Start of Extracted data

(** * SectorFusion inference engine: geodesic math, coverage profiler,
      neighbour finder, sector swap detector and actual-azimuth estimator.

    Shallow embedding of the Python sources
      - [azimuth_utils.py]          (modules [AzimuthUtils], [ActualAzimuth])
      - [coverage_calculator.py]    (module [CoverageCalculator])
      - [neighbor_audit_window.py]  (module [NeighborCalculator])
      - [sectorswap.py]             (modules [SectorSwapCalculator],
                                     [AzimuthTable])
    followed, for each, by modules of properties ([...Props], [...Facts]).

    Numbers.  Python floats that hold coordinates, bearings and distances are
    read as real numbers ([R]): the trigonometry of [math] has no executable
    counterpart, and rounding, signed zeros, NaN and the infinities are
    outside this model.  Where a property depends on what rounding does to an
    intermediate value (the haversine term of the distance, the two terms of
    the bearing), the code after that value is given as a function of it
    ([distance_of_term], [bearing_of_terms]) and the property is stated for
    every value.
    Sample counts are integers ([Z], [nat]); RSRP values, percentages and the
    swap thresholds are exact rationals ([Q]); module [FloatCheck] evaluates
    the threshold tests in binary64 as well and compares.  Identifiers (site,
    cell, carrier) are strings.  Python dictionaries are association lists in
    insertion order, because the code depends on that order.  A Python
    function that can raise returns an [outcome]; [try]/[except] is a match on
    it. *)

From Stdlib Require Import Reals Lra Lia ZArith QArith Qround Bool.
From Stdlib Require Import String Ascii List Permutation Sorted.
From Stdlib Require PrimFloat Uint63.
Import ListNotations.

End of Extracted data

Which lines above hold the word "From"? Copy each of them.

From Stdlib Require Import Reals Lra Lia ZArith QArith Qround Bool.
From Stdlib Require Import String Ascii List Permutation Sorted.
From Stdlib Require PrimFloat Uint63.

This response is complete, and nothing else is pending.